====== Dataset entries
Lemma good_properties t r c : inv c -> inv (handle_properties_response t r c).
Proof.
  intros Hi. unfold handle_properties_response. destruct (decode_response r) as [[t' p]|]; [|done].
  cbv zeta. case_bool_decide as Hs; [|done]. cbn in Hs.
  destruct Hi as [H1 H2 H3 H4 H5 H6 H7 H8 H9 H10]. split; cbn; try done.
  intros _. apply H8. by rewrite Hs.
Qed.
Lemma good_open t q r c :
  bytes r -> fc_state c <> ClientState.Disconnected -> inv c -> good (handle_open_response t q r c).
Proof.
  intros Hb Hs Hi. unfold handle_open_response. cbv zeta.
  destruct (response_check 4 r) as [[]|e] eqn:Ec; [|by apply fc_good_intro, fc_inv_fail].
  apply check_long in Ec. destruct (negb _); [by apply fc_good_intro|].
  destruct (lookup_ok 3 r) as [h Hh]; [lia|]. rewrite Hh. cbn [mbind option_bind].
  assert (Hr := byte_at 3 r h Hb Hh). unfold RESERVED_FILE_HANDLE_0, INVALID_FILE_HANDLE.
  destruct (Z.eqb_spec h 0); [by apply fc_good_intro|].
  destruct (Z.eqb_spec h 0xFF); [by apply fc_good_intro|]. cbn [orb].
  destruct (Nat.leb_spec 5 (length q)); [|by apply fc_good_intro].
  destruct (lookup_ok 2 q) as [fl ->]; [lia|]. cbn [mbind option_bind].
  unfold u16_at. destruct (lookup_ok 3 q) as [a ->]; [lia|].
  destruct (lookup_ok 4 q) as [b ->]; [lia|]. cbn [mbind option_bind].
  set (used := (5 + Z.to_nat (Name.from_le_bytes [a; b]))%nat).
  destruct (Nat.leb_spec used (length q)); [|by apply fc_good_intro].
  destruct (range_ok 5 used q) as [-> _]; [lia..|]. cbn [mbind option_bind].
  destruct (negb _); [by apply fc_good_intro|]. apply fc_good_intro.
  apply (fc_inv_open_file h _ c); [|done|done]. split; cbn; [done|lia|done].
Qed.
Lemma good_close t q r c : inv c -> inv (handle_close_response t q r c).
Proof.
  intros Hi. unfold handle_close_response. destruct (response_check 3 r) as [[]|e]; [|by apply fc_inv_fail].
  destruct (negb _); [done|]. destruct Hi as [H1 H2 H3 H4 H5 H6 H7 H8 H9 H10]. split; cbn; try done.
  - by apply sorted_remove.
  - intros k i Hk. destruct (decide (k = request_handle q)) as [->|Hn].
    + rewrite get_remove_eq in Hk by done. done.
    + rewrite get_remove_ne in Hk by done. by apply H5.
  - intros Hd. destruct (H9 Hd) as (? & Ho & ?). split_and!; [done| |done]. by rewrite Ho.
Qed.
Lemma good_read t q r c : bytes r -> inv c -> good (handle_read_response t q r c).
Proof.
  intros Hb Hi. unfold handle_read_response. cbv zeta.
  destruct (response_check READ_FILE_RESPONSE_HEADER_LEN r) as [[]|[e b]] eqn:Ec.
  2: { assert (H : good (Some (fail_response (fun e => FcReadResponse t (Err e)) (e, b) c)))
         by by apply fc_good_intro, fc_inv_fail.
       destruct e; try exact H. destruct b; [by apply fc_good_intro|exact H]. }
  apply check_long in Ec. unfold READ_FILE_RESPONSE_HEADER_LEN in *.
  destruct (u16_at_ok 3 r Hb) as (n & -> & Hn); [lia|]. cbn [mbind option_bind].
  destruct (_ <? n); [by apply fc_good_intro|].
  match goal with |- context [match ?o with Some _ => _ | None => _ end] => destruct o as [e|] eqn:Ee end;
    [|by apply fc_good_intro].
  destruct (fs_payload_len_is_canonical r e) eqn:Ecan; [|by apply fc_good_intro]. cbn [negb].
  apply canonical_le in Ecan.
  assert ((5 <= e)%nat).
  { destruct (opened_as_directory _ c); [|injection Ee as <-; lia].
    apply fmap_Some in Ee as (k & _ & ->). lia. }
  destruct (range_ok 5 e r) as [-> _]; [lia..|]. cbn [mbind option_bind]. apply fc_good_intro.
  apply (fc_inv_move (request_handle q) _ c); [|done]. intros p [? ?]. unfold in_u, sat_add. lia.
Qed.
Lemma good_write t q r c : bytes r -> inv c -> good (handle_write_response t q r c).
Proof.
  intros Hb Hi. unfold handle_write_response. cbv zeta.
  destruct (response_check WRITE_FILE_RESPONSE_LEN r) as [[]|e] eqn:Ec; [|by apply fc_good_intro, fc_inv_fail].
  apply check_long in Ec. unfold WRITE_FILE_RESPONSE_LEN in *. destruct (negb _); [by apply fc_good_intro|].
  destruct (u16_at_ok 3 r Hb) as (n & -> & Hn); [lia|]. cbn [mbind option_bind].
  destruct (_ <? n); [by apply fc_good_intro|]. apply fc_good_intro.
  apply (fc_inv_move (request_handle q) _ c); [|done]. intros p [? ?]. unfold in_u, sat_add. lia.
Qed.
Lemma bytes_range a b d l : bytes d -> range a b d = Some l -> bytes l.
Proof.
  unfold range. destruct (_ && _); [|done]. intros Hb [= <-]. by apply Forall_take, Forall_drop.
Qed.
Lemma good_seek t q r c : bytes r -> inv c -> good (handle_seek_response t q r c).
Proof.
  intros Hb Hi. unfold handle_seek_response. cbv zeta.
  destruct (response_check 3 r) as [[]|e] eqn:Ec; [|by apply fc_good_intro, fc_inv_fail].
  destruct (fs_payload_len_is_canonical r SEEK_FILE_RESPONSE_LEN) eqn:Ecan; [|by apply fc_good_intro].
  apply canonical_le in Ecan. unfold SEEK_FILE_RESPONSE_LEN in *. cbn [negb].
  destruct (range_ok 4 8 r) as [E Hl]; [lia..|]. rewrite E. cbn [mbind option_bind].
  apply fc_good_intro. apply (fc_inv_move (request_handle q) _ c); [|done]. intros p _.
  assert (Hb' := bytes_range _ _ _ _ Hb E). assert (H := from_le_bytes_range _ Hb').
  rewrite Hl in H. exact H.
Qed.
============
:: Task ::
Return each line of the preceding material in which "done" can be found.

:: Solution for this problem ::
  intros Hi. unfold handle_properties_response. destruct (decode_response r) as [[t' p]|]; [|done].
  cbv zeta. case_bool_decide as Hs; [|done]. cbn in Hs.
  destruct Hi as [H1 H2 H3 H4 H5 H6 H7 H8 H9 H10]. split; cbn; try done.
  apply (fc_inv_open_file h _ c); [|done|done]. split; cbn; [done|lia|done].
  destruct (negb _); [done|]. destruct Hi as [H1 H2 H3 H4 H5 H6 H7 H8 H9 H10]. split; cbn; try done.
    + rewrite get_remove_eq in Hk by done. done.
    + rewrite get_remove_ne in Hk by done. by apply H5.
  - intros Hd. destruct (H9 Hd) as (? & Ho & ?). split_and!; [done| |done]. by rewrite Ho.
  apply (fc_inv_move (request_handle q) _ c); [|done]. intros p [? ?]. unfold in_u, sat_add. lia.
  apply (fc_inv_move (request_handle q) _ c); [|done]. intros p [? ?]. unfold in_u, sat_add. lia.
  unfold range. destruct (_ && _); [|done]. intros Hb [= <-]. by apply Forall_take, Forall_drop.
  apply fc_good_intro. apply (fc_inv_move (request_handle q) _ c); [|done]. intros p _.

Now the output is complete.